3. Thor: Ragnarok: This movie is just pure fun. If you liked the previous films in the Thor franchise, you should love this one, and if you hated the previous movie….well, I just can’t see you not loving it.
2. A Ghost Story: Filmed in a square frame with dull edges (so that it looks like an old photograph in motion), David Lowry’s A Ghost Story is a cinematic treasure that asks some pretty profound questions about life and the meaning of existence (I know that sounds pretentious, but it really works). There’s no narrative, and there doesn’t need to be. This is a movie about moments, both the big and seemingly insignificant ones. It’s a testament to the movie’s power that one of the most heartbreaking moments of the year is a very long shot of a recent widow sitting on a kitchen floor and eating a pie. In any other year, I would gladly place a movie like this in my number one spot without hesitation, but then Netflix released a documentary back in October, and that little gem got to me more than any other film this year. It was a movie that received very little attention, and last I checked, it doesn’t even have a Rottentomatoes score. That movie is…….

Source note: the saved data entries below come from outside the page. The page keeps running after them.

(** * transformer_scratch: attention, multi-head attention, feed-forward

    A shallow embedding of the three [torch.nn.Module] classes of
    [transformer_scratch.ipynb] ([Attention], [MultiHeadAttention],
    [FullyConnectedFeedForwardNetwork]) together with the part of the
    PyTorch runtime they call.

    Conventions.
    - Python [int] arguments are [Z]; tensor sizes are [nat].
    - Tensor elements (Python/torch floats) are modelled as real numbers:
      arithmetic is exact, there is no NaN, infinity or rounding.  Where a
      division by zero decides a property (the attention weights of a head
      of width zero), the values are [Float]s with the IEEE special values;
      statements that need the products to stay finite say so with an
      explicit range hypothesis.
    - A batch tensor has rank 3 (batch, seq_len, features), as every
      tensor fed to the modules in the notebook; it carries its sizes
      explicitly (as torch does) next to its elements.
    - Learnable parameters live in a store; a module holds the locations
      of its parameters, so that two references to one module object share
      their parameters.
    - Python exceptions are values of [Exception]; a raised exception does
      not roll the store back. *)

From Stdlib Require Import String.
From Stdlib Require Import Bool ZArith QArith Qreals Reals Lra Lia List Permutation.
Import ListNotations.

Close Scope Q_scope.
Close Scope R_scope.
Close Scope Z_scope.
Open Scope nat_scope.

(** ** Exceptions and results *)

Inductive Exception : Type :=
| ZeroDivisionError
| OverflowError
| AssertionError (msg : string)
| ValueError (msg : string)
| RuntimeError (msg : string).

Inductive Result (A : Type) : Type :=
| Ok (a : A)
| Raise (e : Exception).

Arguments Ok {A} a.
Arguments Raise {A} e.

Definition rbind {A B} (r : Result A) (k : A -> Result B) : Result B :=
  match r with
  | Ok a => k a
  | Raise e => Raise e
  end.

Notation "x <-? r ;; k" := (rbind r (fun x => k))
  (at level 61, r at next level, right associativity).

(** [[f(x) for x in xs]]: the first exception aborts the comprehension. *)
Fixpoint comprehension {A B} (f : A -> Result B) (xs : list A) : Result (list B) :=
  match xs with
  | [] => Ok []
  | x :: xs' =>
      y <-? f x ;;
      ys <-? comprehension f xs' ;;
      Ok (y :: ys)
  end.
(** * MessageBird REST client: request builder and response dispatcher

    A shallow embedding of [client.go] (package [messagebird]) together with
    the result containers of the voice API ([call.go], [call_flow.go],
    [recording.go], [transcription.go], [webhook.go]).

    Go strings are byte strings and are carried as [string]; Go maps are
    [gmap]s; a pointer that may be nil is an [option]; a call that returns
    [(value, error)] returns a pair or a [result]; writes to the log and to
    standard output, the request sent and the decode attempted are recorded
    as a trace of events in a small writer monad that also carries Go's
    run-time panics. *)

From Stdlib Require Import ZArith NArith Ascii String List Lia.
From stdpp Require Import base option list strings sorting gmap fin_maps.
Import ListNotations.

Local Open Scope string_scope.
Local Open Scope Z_scope.

(** ** Bytes *)

Module Bytes.

Definition code (c : ascii) : N := N_of_ascii c.

Definition between (lo hi c : ascii) : bool :=
  (code lo <=? code c)%N && (code c <=? code hi)%N.

Definition is_digit (c : ascii) : bool := between "0" "9" c.
Definition is_lower (c : ascii) : bool := between "a" "z" c.
Definition is_upper (c : ascii) : bool := between "A" "Z" c.
Definition is_alnum (c : ascii) : bool := is_digit c || is_lower c || is_upper c.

1. Kingdom of Us: Wow. Just….wow! The Netflix documentary Kingdom of Us follows Vickie Shanks as she and her seven children (six girls and one boy, and all but one have been diagnosed with autism) struggle to cope with the tragic suicide of the family’s patriarch Paul years after the event. The film itself follows the family over the course of a couple of years, through the good times (such as when the kids surprise their mother on Mother’s Day) and the very bad (the youngest child Pippa has to be hospitalized for months because of her depression). This is a personal, deeply lacerating, and unforgettable motion picture experience, a look into a brave and lovely family choosing to hold onto the possibility of hope and happiness even with the many terrible unanswered questions that Paul’s suicide left them with. The film’s portrayal of Paul is especially haunting. He was a loving and decent family man struggling with a darkness that he could no longer control and that his family couldn’t understand. It was so frightening that it’s suggested, at one point, that Paul had made plans to murder his family, and Pippa theorizes that he took his own life as a way of protecting them. While that seems to be a logical assumption, there are hints sprinkled throughout that the family struggles with its own darkness that’s just as unpredictable and potentially devastating as Paul’s (One of the daughters loses her cool during her birthday party when one of her sisters won’t wear a birthday hat). There are many moments of sadness in the film, the most affecting of which comes after the family watches a video of Paul, and Pippa admits that she didn’t remember her father’s voice. There are also moments of warmth and love, such as when the daughters all perform a song together for a talent show. When the end came, and we see a collection of family photographs while the Shanks children sing their father's song "Fly Away," let me tell you that the tears began pouring like waterfalls. One thing’s for certain, though: for the duration of this movie’s 110 minutes, I was completely and totally absorbed and emotionally invested in the proceedings. I grew to love this family so very much, and to director Lucy Cohen, I just wanted to say, ‘thank you.’ Thank you for introducing me to these beautiful and courageous souls, and thank you so much for your movie, which is easily the best of 2017.
I’ll try to keep up with newer releases in 2018, but given how hectic my work and school schedule appears to be, it won’t be easy. Either way, I hope everyone enjoyed reading this, and I hope you all have a blessed and wonderful new year.